Sunday, April 22, 2012

Teams (a mistake about a mistake)

Jurgen Appelo sometimes gets it wrong. In a recent blog post about teams, he asserts we're "making the same mistake all over" about teams and teamwork.

He writes this nonsense:
Teams are goal-oriented social units (Esther Derby’s definition). Their goal is not just to deliver a project.
  • In an environment with continuous delivery and continuous improvement, it is very unclear what a “project” is! The concept of a “project” seems to me a convenient fiction that enables managers to spend budgets. That’s all.
I don’t know what the real goal of a team is. It depends on the team. But I do know that 3 people working together for only 2 months are probably not a team. They are just 3 people working together.
To that, I replied on his blog:
... you are wrong on all points: Esther's definition is wrong: that's the definition of a group, not a team A team is a higher order than a group, elevated by the collective and individual commitment to the goal. There is no personal success unless there is a collective success.

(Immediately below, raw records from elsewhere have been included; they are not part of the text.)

(** And goes on. *)
Definition smp_next := set_cpu smp_cleared 1 (Cpu (ap_setup smp_dev 0x123456 1 smp_ap) SetUp) (s_g smp_cleared).

Lemma ap_init_waits_forever_witness : s_bsp smp_next = Waiting.
Proof.
  apply (ap_init_waits_forever smp_dev 0x123456 demo_info 0x20000
    ltac:(lia) ltac:(left; unfold g_gdtr; lia)
    ltac:(split; [right; unfold ap_boot_lock; lia|left; unfold ap_couts; lia])
    smp_heap_apart smp_start smp_cleared smp_next smp_start_ok smp_steps).
  - split; [done|]. split; [vm_compute; reflexivity|].
    intros [|[|i]] c Hi; cbn in Hi; simplify_eq; done.
  - apply rtc_once. by apply (step_setup _ _ _ smp_cleared 1 smp_ap).
Defined.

Yes, three months is quite enough time for a group to form into a team; what is required is intra-group trust to form, and for all three to be all in...one for all; all for one

Yes, a simple project is a project. What's a project? something with a specific start and end that delivers something of value to the customer. Yes, in the IT space, the transition to go-live and operations with follow-on bug fixes sometimes makes the "end" look a little murky, but that's management, not project definition.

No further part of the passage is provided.